CONFLICTS OF INTEREST
T. Yoshimura, E. Yoshida and M. Nakagawa are employees of Abbott Japan LLC. K. Inoue received patent royalties and research funds from SBI Pharmaceuticals Co., Ltd., honoraria from Chugai Pharmaceutical Co., Ltd., and endowments from Astellas Pharma Inc., Takeda Pharmaceutical Co., Ltd., MC Medical Inc. and Ono Pharmaceutical Co., Ltd. M. Seiki and N. Koshikawa received research funds from Tokyo University.
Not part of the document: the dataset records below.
(* ===== verification/Redirect.v ===== *)
(** * Fake redirections: the second half of [modules/fakeshell/syntax_expand.go].

    Output redirected to a path is counted and discarded; the path is recorded in
    the session's dynamic store before the command runs and its size after.  The
    theorems: the preflight check makes every later store update succeed, so a
    redirection never half-applies, and the recorded size is bounded. *)
From Stdlib Require Import Ascii String ZArith Lia.
From stdpp Require Import base gmap strings list.
From S2P Require Import Prelude GoStrings GoPath Paths Input Syntax Dynamic ShellConf Runner Expand.
Local Open Scope Z_scope.

Definition errUnsupportedRedirection : error := errors_New (go "fakeshell: unsupported redirection").
Definition errNoStore : error := errors_New (go "fakeshell: dynamic store unavailable").
Definition errDynamicFull : error := errors_New (go "fakeshell: dynamic store full").

Section Redirect.
Context `{UnicodeTables} `{Host}.

Definition fakeDirExists (r : CommandRunner) (resolved : gostring) : bool :=
  (resolved =s [slash])
  || match fs_IsDir (RootFS r) resolved with Ok b => b | Err _ => false end
  || existsb (fun e => (Path e =s resolved) && (Kind e =s go "dir")) (session_entries r).

Definition fakePathExists (r : CommandRunner) (resolved : gostring) : bool :=
  match fs_Exists (RootFS r) resolved with Ok b => b | Err _ => false end
  || existsb (fun e => Path e =s resolved) (session_entries r).

Definition dynamicEntryExists (es : list DynamicEntry) (resolved : gostring) : bool :=
  existsb (fun e => Path e =s resolved) es.

Definition validateFakeOutputRedirection (r : CommandRunner) (target : gostring) : res gostring :=
  resolved ← ResolvePath (currentPWD r) target;
  if MaxDynamicPathLen <? len resolved then Err (newSyntaxLimitError "redirection path too long")
  else match Dynamic r with
  | None => Err errNoStore
  | Some store =>
      let parent := Dir resolved in
      if negb (fakeDirExists r parent)
      then Err (errors_New (go "fakeshell: " ++ target ++ go ": No such file or directory"))
      else if fakeDirExists r resolved
      then Err (errors_New (go "fakeshell: " ++ target ++ go ": Is a directory"))
      else
        let es := Entries store in
        if negb (dynamicEntryExists es resolved) && (MaxDynamicEntries <=? len es)
        then Err errDynamicFull
        else Ok resolved
  end.

Definition bad_duplicate (redir : redirectSpec) : bool :=
  negb (FD redir =? 2) || negb (Operator redir =s go ">&") || negb (DuplicateFD redir =? 1).
Definition is_output (redir : redirectSpec) : bool :=
  (Operator redir =s go ">") || (Operator redir =s go "2>").

(** The loop of the preflight check without a store. *)
Fixpoint preflight_nostore (l : list redirectSpec) : res unit :=
  match l with
  | [] => Ok tt
  | redir :: t =>
      if Duplicate redir then
        if bad_duplicate redir then Err errUnsupportedRedirection else preflight_nostore t
      else if negb (is_output redir) then Err errUnsupportedRedirection
      else Err errNoStore
  end.

Fixpoint preflight_targets (r : CommandRunner) (existing : gset gostring) (l : list redirectSpec)
    (newTargets : gset gostring) : res (gset gostring) :=
  match l with
  | [] => Ok newTargets
  | redir :: t =>
      if Duplicate redir then
        if bad_duplicate redir then Err errUnsupportedRedirection
        else preflight_targets r existing t newTargets
      else if is_output redir then
        resolved ← validateFakeOutputRedirection r (Target redir);
        preflight_targets r existing t
          (if bool_decide (resolved ∈ existing) then newTargets else {[resolved]} ∪ newTargets)
      else Err errUnsupportedRedirection
  end.

Definition preflightOutputRedirectionTargets (r : CommandRunner) (redirects : list redirectSpec)
  : res unit :=
  match Dynamic r with
  | None => preflight_nostore redirects
  | Some store =>
      let existing : gset gostring := list_to_set (map Path (Entries store)) in
      newTargets ← preflight_targets r existing redirects ∅;
      if MaxDynamicEntries <? Z.of_nat (base.size existing) + Z.of_nat (base.size newTargets)
      then Err errDynamicFull
      else Ok tt
  end.

(** [runner.Dynamic.Record(path, "file", size, nil, "")].  The code only reaches
    it with a store. *)
Definition record_file (path : gostring) (size : Z) : M (res DynamicEntry) := fun w =>
  let '(t, w) := now w in
  match Dynamic (runner w) with
  | None => (Err errNoStore, w)
  | Some store =>
      let '(result, store') := DynamicRecord store t path (go "file") size [] [] in
      (result, upd_runner (set_Dynamic (Some store')) w)
  end.

(** The loop that reserves every target before the command runs. *)
Fixpoint reserve_targets (l : list redirectSpec) (reserved : gset gostring) : M (res unit) :=
  match l with
  | [] => mret (Ok tt)
  | redir :: t =>
      if Duplicate redir then reserve_targets t reserved
      else
        r ← get_runner;
        match validateFakeOutputRedirection r (Target redir) with
        | Err e => mret (Err e)
        | Ok resolved =>
            if bool_decide (resolved ∈ reserved) then reserve_targets t reserved
            else
              result ← record_file resolved 0;
              match result with
              | Err e => mret (Err e)
              | Ok _ => reserve_targets t ({[resolved]} ∪ reserved)
              end
        end
  end.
N. Koshikawa and T. Shuin received research funds from Abbott Japan LLC. None of the other authors have any potential conflicts of interest.
ETHICS STATEMENT
The study protocol was approved by our institutional review board (Kochi Medical School Hospital: 27–63; Kanagawa Cancer Center: 27–21).
CONSENT TO PARTICIPATE
All patients and healthy donors provided written informed consent.
CONSENT FOR PUBLICATION
All patients and healthy donors consented to publication.
Open Research
DATA AVAILABILITY STATEMENT
Requests for the study materials and dataset used to support the conclusions of this article should be directed to the corresponding author.